Um termo particularmente ambíguo é o adjetivo midráxico, que é frequentemente aplicado a várias partes do NT, como 1 Coríntios 10:1–5 e 2 Coríntios 3:6–16. O substantivo hebraico midraxe (midrāš) pode ter um significado muito geral, sugerindo nada mais do que nossa própria interpretação do termo; quando em maiúscula, o termo hebraico tem um significado muito específico, a saber, um tipo particular de literatura rabínica que consiste em coleções de exposições bíblicas (é geralmente aceito que nenhum livro do NT pode ser descrito como um midraxe nesse sentido).
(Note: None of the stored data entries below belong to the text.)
(* ===== verification/McNbt.v ===== *)
(** The JSON description of NBT documents, [packages/minecraft/nbt/src/lib.rs]:
    the decoder from [serde_json] values to typed tags, and the documents it can
    produce.

    The tags are the variants of [quartz_nbt::NbtTag], matched exhaustively by
    the code; a compound is an insertion-ordered map (feature
    [preserve_order]).  Error messages are values of a type. *)

From stdpp Require Import base gmap sets list strings.
From Stdlib Require Import Ascii SpecFloat.
From S2P Require Import Prelude Chars JsonValue.
Open Scope Z_scope.

Definition TAG_KEY : text := chars_of "__minecraftNbt".
Definition VALUE_KEY : text := chars_of "value".

(** * Data *)

(** [f32]: IEEE 754 binary32. *)
Abbreviation f32 := spec_float.

Inductive NbtTag :=
| NbtByte (n : Z) | NbtShort (n : Z) | NbtInt (n : Z) | NbtLong (n : Z)
| NbtFloat (x : f32) | NbtDouble (x : f64)
| NbtByteArray (ns : list Z) | NbtString (s : text)
| NbtList (tags : list NbtTag) | NbtCompound (tags : list (text * NbtTag))
| NbtIntArray (ns : list Z) | NbtLongArray (ns : list Z).

Record Document := mkDocument { root_name : text; compound : list (text * NbtTag) }.

Inductive NbtError :=
| RootNameMissing
| MissingValue (context : option (text * text))
| RootNotCompound (found : text)
| NoNullTag (path : text)
| RootWrapperInside (path : text)
| TagRequires (path tag what : text)
| UnsupportedTag (path tag : text)
| NotHomogeneous (path expected found : text)
| NumberNotFinite (path : text)
| OutsideFloatRange (path tag : text) (value : f64)
| OutsideRange (path tag : text) (value min max : Z)
| TooLargeForNbt (path tag : text) (value : Z)
| TryFromInt.

Abbreviation result := (outcome NbtError).

Definition tag_kind (tag : NbtTag) : text :=
  chars_of match tag with
  | NbtByte _ => "byte"
  | NbtShort _ => "short"
  | NbtInt _ => "int"
  | NbtLong _ => "long"
  | NbtFloat _ => "float"
  | NbtDouble _ => "double"
  | NbtByteArray _ => "byteArray"
  | NbtString _ => "string"
  | NbtList _ => "list"
  | NbtCompound _ => "compound"
  | NbtIntArray _ => "intArray"
  | NbtLongArray _ => "longArray"
  end.

(** * Numbers *)

(** [Number::as_i64] and [as_u64]. *)
Definition as_i64_opt (n : Number) : option Z :=
  match n with
  | PosInt n => if decide (n < 2 ^ 63) then Some n else None
  | NegInt n => Some n
  | Float _ => None
  end.
Definition as_u64 (n : Number) : option Z := match n with PosInt n => Some n | _ => None end.

(** [x as f32]: round to nearest, ties to even. *)
Definition to_f32 (x : f64) : f32 :=
  match x with
  | S754_finite s m e => binary_normalize 24 128 (cond_Zopp s (Zpos m)) e s
  | _ => x
  end.

(** [f64::from(f32::MAX)] and [f64::from(f32::MIN)]: [(2^24 - 1) * 2^104]. *)
Definition f32_max : f64 := S754_finite false (Z.to_pos ((2 ^ 24 - 1) * 2 ^ 29)) 75.
Definition f32_min : f64 := S754_finite true (Z.to_pos ((2 ^ 24 - 1) * 2 ^ 29)) 75.

Definition in_f32_range (x : f64) : bool := SFleb f32_min x && SFleb x f32_max.

(** [iN::try_from]. *)
Definition try_from (min max value : Z) : result Z :=
  if decide (min <= value <= max) then Ok value else Err TryFromInt.

Definition as_i64 (path tag : text) (value : Value) : result Z :=
  match value with
  | Num number =>
      match as_i64_opt number with
      | Some value => Ok value
      | None =>
          match as_u64 number with
          | Some value => if decide (value < 2 ^ 63) then Ok value else Err (TooLargeForNbt path tag value)
          | None => Err (TagRequires path tag (chars_of "an integer value"))
          end
      end
  | _ => Err (TagRequires path tag (chars_of "an integer value"))
  end.

Definition ranged_i64 (path tag : text) (value : Value) (min max : Z) : result Z :=
  value ← as_i64 path tag value;
  if decide (min <= value <= max) then Ok value else Err (OutsideRange path tag value min max).

Definition nbt_float (path tag : text) (value : f64) : result NbtTag :=
  if in_f32_range value then Ok (NbtFloat (to_f32 value)) else Err (OutsideFloatRange path tag value).

Definition float_tag (path tag : text) (value : Value) (build : f64 → result NbtTag) : result NbtTag :=
  let e := TagRequires path tag (chars_of "a finite numeric value") in
  match value with
  | Num n => if is_finite (as_f64 n) then build (as_f64 n) else Err e
  | _ => Err e
  end.

Definition integer_tag (path tag : text) (value : Value) (min max : Z) (build : Z → result NbtTag) : result NbtTag :=
  value ← ranged_i64 path tag value min max;
  build value.

Definition element_path (path : text) (index : nat) : text :=
  path ++ [ch "["] ++ print_nat (N.of_nat index) ++ [ch "]"].

Fixpoint ranged_elements (path tag : text) (index : nat) (values : list Value) (min max : Z) (out : list Z) :
    result (list Z) :=
  match values with
  | [] => Ok out
  | value :: values =>
      n ← ranged_i64 (element_path path index) tag value min max;
      ranged_elements path tag (S index) values min max (out ++ [n])
  end.

Definition integer_array_tag (path tag : text) (value : Value) (min max : Z) (build : list Z → result NbtTag) :
    result NbtTag :=
  match value with
  | Arr values => out ← ranged_elements path tag 0 values min max []; build out
  | _ => Err (TagRequires path tag (chars_of "an array value"))
  end.

(** [values.into_iter().map(iN::try_from).collect()]. *)
Definition try_from_all (min max : Z) (values : list Z) : result (list Z) :=
  foldM (λ out value, n ← try_from min max value; Ok (out ++ [n])) [] values.

Definition decode_implicit_number (path : text) (value : Number) : result NbtTag :=
  match value with
  | Float x => if is_finite x then Ok (NbtDouble x) else Err (NumberNotFinite path)
  | _ =>
      n ← as_i64 path (chars_of "number") (Num value);
      match try_from (- 2 ^ 31) (2 ^ 31 - 1) n with
      | Ok n => Ok (NbtInt n)
      | _ => Ok (NbtLong n)
      end
  end.

(** * Tags *)

Definition tag_name (object : list (text * Value)) : option text :=
  match get TAG_KEY object with Some (Str tag) => Some tag | _ => None end.

Section decode.
Variable decode_tag : text → Value → result NbtTag.

(** The loops of [decode_compound] and of [decode_list]. *)
Fixpoint decode_entries (path : text) (object : list (text * Value)) (compound : list (text * NbtTag)) :
    result (list (text * NbtTag)) :=
  match object with
  | [] => Ok compound
  | (key, value) :: object =>
      tag ← decode_tag (path ++ [ch "."] ++ key) value;
      decode_entries path object (insert_key key tag compound)
  end.

Definition decode_compound (path : text) (object : list (text * Value)) : result (list (text * NbtTag)) :=
  decode_entries path object [].

Fixpoint decode_elements (path : text) (index : nat) (values : list Value) (element_kind : option text)
    (tags : list NbtTag) : result (list NbtTag) :=
  match values with
  | [] => Ok tags
  | value :: values =>
      tag ← decode_tag (element_path path index) value;
      let current_kind := tag_kind tag in
      match element_kind with
      | Some expected_kind =>
          if decide (current_kind = expected_kind) then
            decode_elements path (S index) values element_kind (tags ++ [tag])
          else Err (NotHomogeneous (element_path path index) expected_kind current_kind)
      | None => decode_elements path (S index) values (Some current_kind) (tags ++ [tag])
      end
  end.

Definition decode_list (path : text) (values : list Value) : result (list NbtTag) :=
  decode_elements path 0 values None [].

(** [decode_explicit_tag] once its value has been found. *)
Definition decode_tagged (path tag : text) (value : Value) : result NbtTag :=
  let named name := bool_decide (tag = chars_of name) in
  if named "byte" then
    integer_tag path tag value (- 2 ^ 7) (2 ^ 7 - 1) (λ v, NbtByte <$> try_from (- 2 ^ 7) (2 ^ 7 - 1) v)
  else if named "short" then
    integer_tag path tag value (- 2 ^ 15) (2 ^ 15 - 1) (λ v, NbtShort <$> try_from (- 2 ^ 15) (2 ^ 15 - 1) v)
  else if named "int" then
    integer_tag path tag value (- 2 ^ 31) (2 ^ 31 - 1) (λ v, NbtInt <$> try_from (- 2 ^ 31) (2 ^ 31 - 1) v)
  else if named "long" then
    integer_tag path tag value (- 2 ^ 63) (2 ^ 63 - 1) (λ v, Ok (NbtLong v))
  else if named "float" then float_tag path tag value (nbt_float path tag)
  else if named "double" then float_tag path tag value (λ v, Ok (NbtDouble v))
  else if named "string" then
    match value with
    | Str s => Ok (NbtString s)
    | _ => Err (TagRequires path tag (chars_of "a string value"))
    end
  else if named "byteArray" then
    integer_array_tag path tag value (- 2 ^ 7) (2 ^ 7 - 1)
      (λ vs, NbtByteArray <$> try_from_all (- 2 ^ 7) (2 ^ 7 - 1) vs)
  else if named "intArray" then
    integer_array_tag path tag value (- 2 ^ 31) (2 ^ 31 - 1)
      (λ vs, NbtIntArray <$> try_from_all (- 2 ^ 31) (2 ^ 31 - 1) vs)
  else if named "longArray" then
    integer_array_tag path tag value (- 2 ^ 63) (2 ^ 63 - 1) (λ vs, Ok (NbtLongArray vs))
  else if named "list" then
    match value with
    | Arr values => NbtList <$> decode_list path values
    | _ => Err (TagRequires path tag (chars_of "an array value"))
    end
  else if named "compound" then
    match value with
    | Obj object => NbtCompound <$> decode_compound path object
    | _ => Err (TagRequires path tag (chars_of "an object value"))
    end
  else Err (UnsupportedTag path tag).

Definition decode_explicit_tag (path tag : text) (object : list (text * Value)) : result NbtTag :=
  if decide (tag = chars_of "root") then Err (RootWrapperInside path)
  else get_or VALUE_KEY (Err (MissingValue (Some (path, tag)))) (decode_tagged path tag) object.
End decode.

Fixpoint decode_tag (path : text) (value : Value) {struct value} : result NbtTag :=
  match value with
  | Obj object =>
      match tag_name object with
      | None => NbtCompound <$> decode_compound (λ p v, decode_tag p v) path object
      | Some tag => decode_explicit_tag (λ p v, decode_tag p v) path tag object
      end
  | Arr values => NbtList <$> decode_list (λ p v, decode_tag p v) path values
  | Str s => Ok (NbtString s)
  | Bool b => Ok (NbtByte (if b then 1 else 0))
  | Num n => decode_implicit_number path n
  | Null => Err (NoNullTag path)
  end.

Definition decode_document (value : Value) (default_root_name : text) : result Document :=
  '(root_name, root_value) ←
    match value with
    | Obj object =>
        if decide (tag_name object = Some (chars_of "root")) then
          match get (chars_of "name") object with
          | Some (Str root_name) =>
              root_value ← ok_or (get VALUE_KEY object) (MissingValue None);
              Ok (root_name, root_value)
          | _ => Err RootNameMissing
          end
        else Ok (default_root_name, value)
    | _ => Ok (default_root_name, value)
    end;
  tag ← decode_tag [ch "$"] root_value;
  match tag with
  | NbtCompound compound => Ok (mkDocument root_name compound)
  | other => Err (RootNotCompound (tag_kind other))
  end.

(** * Typed tags *)

Definition i8_ok (n : Z) : Prop := - 2 ^ 7 <= n <= 2 ^ 7 - 1.
Definition i16_ok (n : Z) : Prop := - 2 ^ 15 <= n <= 2 ^ 15 - 1.
Definition i32_ok (n : Z) : Prop := - 2 ^ 31 <= n <= 2 ^ 31 - 1.
Definition i64_ok (n : Z) : Prop := - 2 ^ 63 <= n <= 2 ^ 63 - 1.

(** A length a [Vec] can have. *)
Definition vec_ok {A} (l : list A) : Prop := Z.of_nat (length l) < 2 ^ 63.
(* ===== verification/NixDagProps.v ===== *)
(** Correctness of the metrics of [packages/nix-dag/src/graph.rs]: the bit
    matrix implements sets of nodes (insertion, membership, union and size of its
    rows), Kahn's algorithm against cycles, the bit matrices against transitive
    reachability, and depths and the critical path against chains. *)

From stdpp Require Import base gmap sets list strings sorting relations.
From S2P Require Import Prelude NixDag.

(** * Words *)

Definition word_ok (w : Z) : Prop := (0 ≤ w < 2 ^ 64)%Z.

Lemma bit_mask_testbit bit k :
  (0 ≤ k)%Z → Z.testbit (bit_mask bit) k = bool_decide (k = Z.of_nat (bit mod 64)).
Proof.
  intros Hk. unfold bit_mask. rewrite Z.shiftl_spec by done.
  destruct (decide (k = Z.of_nat (bit mod 64))) as [->|Hne].
  - by rewrite Z.sub_diag, bool_decide_true.
  - rewrite bool_decide_false by done. destruct (decide (k < Z.of_nat (bit mod 64))%Z).
    + apply Z.testbit_neg_r. lia.
    + change 1%Z with (2 ^ 0)%Z. apply Z.pow2_bits_false. lia.
Qed.

Lemma word_ok_bits w : (0 ≤ w)%Z → (∀ k, (64 ≤ k)%Z → Z.testbit w k = false) → word_ok w.
Proof.
  intros H0 H. split; [done|]. destruct (decide (w = 0)%Z) as [->|]; [done|].
  apply Z.log2_lt_pow2; [lia|]. destruct (decide (Z.log2 w < 64)%Z) as [|Hge]; [done|].
  specialize (H (Z.log2 w) ltac:(lia)). rewrite Z.bit_log2 in H by lia. done.
Qed.

Lemma word_ok_high w k : word_ok w → (64 ≤ k)%Z → Z.testbit w k = false.
Proof.
  intros [H0 H] Hk. destruct (decide (w = 0)%Z) as [->|]; [apply Z.bits_0|].
  apply Z.bits_above_log2; [done|]. apply Z.log2_lt_pow2 in H; lia.
Qed.

Lemma word_ok_lor a b : word_ok a → word_ok b → word_ok (Z.lor a b).
Proof.
  intros Ha Hb. apply word_ok_bits; [apply Z.lor_nonneg; split; [apply Ha|apply Hb]|].
  intros k Hk. by rewrite Z.lor_spec, !word_ok_high.
Qed.

Lemma word_ok_mask bit : word_ok (bit_mask bit).
Proof.
  assert (bit mod 64 < 64) by (apply Nat.mod_upper_bound; lia).
  apply word_ok_bits.
  - unfold bit_mask. rewrite Z.shiftl_1_l. apply Z.pow_nonneg. lia.
  - intros k Hk. rewrite bit_mask_testbit by lia. apply bool_decide_false. lia.
Qed.

(** [w & mask != 0]. *)
Lemma land_mask w bit :
  negb (Z.land w (bit_mask bit) =? 0)%Z = Z.testbit w (Z.of_nat (bit mod 64)).
Proof.
  destruct (Z.testbit w _) eqn:E.
  - apply negb_true_iff, Z.eqb_neq. intros H. apply (f_equal (λ z, Z.testbit z (Z.of_nat (bit mod 64)))) in H.
    rewrite Z.land_spec, E, bit_mask_testbit, bool_decide_true, Z.bits_0 in H by lia. done.
  - apply negb_false_iff, Z.eqb_eq. apply Z.bits_inj_iff'. intros k Hk.
    rewrite Z.land_spec, bit_mask_testbit, Z.bits_0 by done. case_bool_decide; [subst; by rewrite E|apply andb_false_r].
Qed.

(** * The matrix *)

Record reach_wf (n : nat) (r : Reachability) : Prop := mkReachWf {
  rw_words : words r = div_ceil n 64;
  rw_data : length (data r) = words r * n;
  rw_ok : Forall word_ok (data r) }.

Definition word_at (r : Reachability) (row k : nat) : Z := nth (row * words r + k) (data r) 0%Z.

(** Bit [bit] of row [row]. *)
Definition bit_at (r : Reachability) (row bit : nat) : bool :=
  Z.testbit (word_at r row (bit / 64)) (Z.of_nat (bit mod 64)).

Lemma div_ceil_bound n bit : bit < n → bit / 64 < div_ceil n 64.
Proof.
  intros H. unfold div_ceil. assert ((bit + 1 * 64) / 64 ≤ (n + (64 - 1)) / 64) as Hle.
  { apply Nat.Div0.div_le_mono. lia. }
  rewrite Nat.div_add in Hle by lia. lia.
Qed.

Lemma cell_bound w n row k : row < n → k < w → row * w + k < w * n.
Proof. intros. nia. Qed.

Lemma cell_inj w row row' k k' : k < w → k' < w → row * w + k = row' * w + k' → row = row' ∧ k = k'.
Proof. intros Hk Hk' H. assert (row = row') by nia. subst. lia. Qed.

Lemma index_nth {A} (l : list A) i d : i < length l → index l i = Ok (nth i l d).
Proof. intros H. unfold index. destruct (nth_lookup_or_length l i d) as [->|]; [done|lia]. Qed.

Lemma nth_insert_eq {A} (l : list A) i x d : i < length l → nth i (<[i := x]> l) d = x.
Proof. intros H. apply nth_lookup_Some. by apply list_lookup_insert_eq. Qed.

Lemma nth_insert_ne {A} (l : list A) i j x d : i ≠ j → nth j (<[i := x]> l) d = nth j l d.
Proof. intros H. rewrite !nth_lookup. by rewrite list_lookup_insert_ne. Qed.

Lemma word_at_ok n r row k : reach_wf n r → word_ok (word_at r row k).
Proof.
  intros Hr. unfold word_at. destruct (nth_lookup_or_length (data r) (row * words r + k) 0%Z) as [H|H].
  - eapply Forall_lookup_1; [apply Hr|done].
  - by rewrite nth_overflow.
Qed.

Lemma new_wf n : reach_wf n (Reachability_new n).
Proof.
  split; simpl; [done|by rewrite length_replicate|]. apply Forall_replicate. by split.
Qed.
Entre esses dois significados, o midraxe é comumente usado como abreviação de “interpretação judaica distinta”, mas o que há de distinto nele? Na visão de alguns estudiosos, é a tendência de embelezar as narrativas; para outros, é a presença de movimentos exegéticos que não se conformam ao método gramatical-histórico. Uma definição menos prejudicial que se tornou amplamente aceita concentra-se na maneira como a interpretação judaica atualiza o texto – para os rabinos, a Bíblia era um texto vivo, e sua interpretação não podia ser divorciada da aplicação. É verdade, mas tal foco também não caracterizou a leitura das Escrituras na maioria das comunidades cristãs? Embora alguns escritores modernos tenham o cuidado de definir o midraxe de forma mais concreta e precisa, o termo continua a ser usado por outros de forma pejorativa ou desleixada, e raramente serve para esclarecer a exegese paulina.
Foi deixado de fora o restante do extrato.